When the number of pixels determined to be the text in the window is 4 to 8 pixels, for example, as shown in portion (b) of FIG. 5, where the number of pixels is 5, in operation S440, it may be determined whether to expand the pixels determined to be the non-text domain into the text domain. For example, when it is determined whether to expand a sixth pixel of the window shown in portion (b) of FIG. 5 into the text domain, the sixth pixel may be expanded into the text domain as shown in portion (c) of FIG. 5 when the probability Pr(s) with respect to a corresponding pixel is greater than the value of T1 and the difference in density from a neighboring pixel, e.g., a fifth pixel, is less than the value of T2.


When the process of domain expansion is performed with respect to the entire window of the text domain and a change in a label of the pixel does further not occur in operation S470, a text domain portion (d) of FIG. 5 may be output to the OCR, in operation S480.


When operation S420 of expanding the local domain is performed via a series of processes, in the aforementioned operation S250, the OCR may recognize the text domain in which the local domain is expanded.


Again, with reference to FIG. 2, in operation S260, when a score of recognizing the text domain by the OCR is suitably high, a corresponding result is output, and when the recognition score is low, operation S270 may be performed. In this case, whether the recognition score is high or low may be determined based on a predetermined value.


When the recognition score is low, in operation S270, the text color may be converted into the opposite polarity and operation S230 performed.
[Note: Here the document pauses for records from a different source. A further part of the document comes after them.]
Definition OverviewView (state : LoadState Overview) : element :=
  match state with
  | ready data =>
      el (js "div") (js "stack")
        [El (js "section") [(js "className", js "metric-grid"); (js "aria-label", js "Overview metrics")] None
           [Metric (js "PG Pool") (Num.toString (pool_idle (pg_pool data)) ++ js "/" ++ Num.toString (pool_size (pg_pool data)))
              (js "idle / size") (js "Database");
            Metric (js "Cache keys") (Num.toString (logical_key_count (cache_summary data)))
              (Num.toString (logical_byte_size (cache_summary data)) ++ js " bytes") (js "Activity");
            Metric (js "MQ queues") (Num.toString (queue_count (mq_summary data)))
              (Num.toString (visible_message_count (mq_summary data)) ++ js " visible") (js "MessageSquareText");
            Metric (js "Errors") (Num.toString (sumErrors (runtime_metrics data)))
              (Num.toString (Num.of_Z (Z.of_nat (length (runtime_metrics data)))) ++ js " methods") (js "Clock")];
         panel
           [heading (js "Runtime") [];
            DataTable [js "service"; js "method"; js "status"; js "count"; js "errors"]
              (map (fun metric => [Txt (mm_service metric); Txt (mm_method metric); Txt (mm_status metric);
                                   num (mm_count metric); num (mm_errors metric)]) (runtime_metrics data))
              (js "No request metrics")]]
  | _ => StateMessage state
  end.

(** ** Cache *)
Record CacheNamespace := mkNamespace { cn_name : jsstr; cn_key_count : number; cn_byte_size : number }.
Record CacheEntry := mkEntry {
  ce_namespace : jsstr;
  ce_key : jsstr;
  ce_size_bytes : number;
  ce_value_preview : jsstr;
  ce_value_encoding : jsstr;
  ce_access_count : number
}.

Definition CacheView (namespaces : LoadState (Page CacheNamespace)) (entries : LoadState (Page CacheEntry))
    : element :=
  el (js "div") (js "split")
    [panel
       [heading (js "Namespaces") [];
        AsyncTable namespaces [js "namespace"; js "keys"; js "bytes"]
          (fun row => [Txt (cn_name row); num (cn_key_count row); num (cn_byte_size row)])
          (js "No namespaces")];
     panel
       [heading (js "Entries") [];
        AsyncTable entries [js "namespace"; js "key"; js "bytes"; js "encoding"; js "preview"]
          (fun row => [Txt (ce_namespace row); Txt (ce_key row); num (ce_size_bytes row);
                       Txt (ce_value_encoding row); Txt (ce_value_preview row)])
          (js "No entries")]].
(** * Properties of the dispatcher *)

Lemma prefix_spec : forall keyword text,
  String.prefix keyword text = true <->
  exists b, text = (keyword ++ b)%string.
Proof.
  induction keyword as [|c keyword IH]; intros text.
  - destruct text; simpl; split; intros; try reflexivity; eexists; reflexivity.
  - destruct text as [|d text]; simpl.
    + split; [discriminate|]. intros [b Hb]. discriminate Hb.
    + destruct (ascii_dec c d) as [E|E].
      * subst d. rewrite IH. split; intros [b Hb]; exists b.
        -- rewrite Hb. reflexivity.
        -- inversion Hb. reflexivity.
      * split; [discriminate|]. intros [b Hb]. inversion Hb. congruence.
Qed.

(** The [in] operator of the code is the substring relation. *)
Lemma str_in_spec : forall text keyword,
  str_in keyword text = true <-> occurs keyword text.
Proof.
  unfold occurs.
  induction text as [|c text IH]; intros keyword.
  - cbn [str_in]. rewrite orb_false_r, prefix_spec. split.
    + intros [b Hb]. exists EmptyString, b. exact Hb.
    + intros [a [b Hab]]. destruct a; [exists b; exact Hab|discriminate Hab].
  - cbn [str_in]. rewrite orb_true_iff, prefix_spec, IH. split.
    + intros [[b Hb]|[a [b Hab]]].
      * exists EmptyString, b. exact Hb.
      * exists (String c a), b. simpl. rewrite Hab. reflexivity.
    + intros [a [b Hab]]. destruct a as [|d a].
      * left. exists b. exact Hab.
      * right. exists a, b. simpl in Hab. inversion Hab. reflexivity.
Qed.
Namely, the text color may be converted into the polarity opposite to the color polarity determined in operation S220, and operations S230 through S260 may be repeated.


As a result of experiments performing such processes according to one embodiment of the present invention, a precision in the determining of the color polarity was 97.4%, and a result of extracting the text was excellent.



FIGS. 6 and 7 illustrate examples of such results of text extraction, according to an embodiment of the present invention. In FIG. 6, an image whose color polarity was difficult to determine is shown, and in FIG. 7, an image including a background whose color polarity is similar to the color polarity of the text domain is shown. In this case, in each of FIGS. 6 and 7, an original image is shown in portion (a), a result of an extracting of the text according to a conventional technique, e.g., using a threshold or clustering, is shown in portion (b), and a result of a text extraction according to an embodiment of the present invention is shown in portion (c), respectively.


As shown in FIG. 6, when the original image in portion (a) presents difficulties in determining the color polarity, e.g., because the color polarity of the background of the text being similar to the color polarity of the text, the text is not properly extracted by the conventional technique, as shown in portion (b) of FIG. 6, but is properly extracted in the text extraction result of an embodiment of present invention, in portion (c) of FIG. 6, as “SATURDAYS”.


Similarly, as shown in FIG. 7, when the color polarity of the background of the text is similar to the color polarity of the text, as shown in portion (a), the text is extracted together with parts of the background. For example, as shown in portion (b), an “A” is incorrectly extracted in the text extraction by the conventional technique. Alternatively, as shown in portion (c) of FIG. 7, a desired text domain is extracted without the background according to a text extraction result according to an embodiment of the present invention.



FIG. 8 further illustrates an example of a text extraction result according to a embodiment of the present invention, where text included in an image is precisely extracted.


Namely, a text color polarity of a text domain detected by a localization process is determined by the text extraction process of using a response value acquired by a stroke filter, according to an embodiment of the present invention, and an original image is converted into a binary image and locally expanded, thereby extracting the precise text domain from the original image.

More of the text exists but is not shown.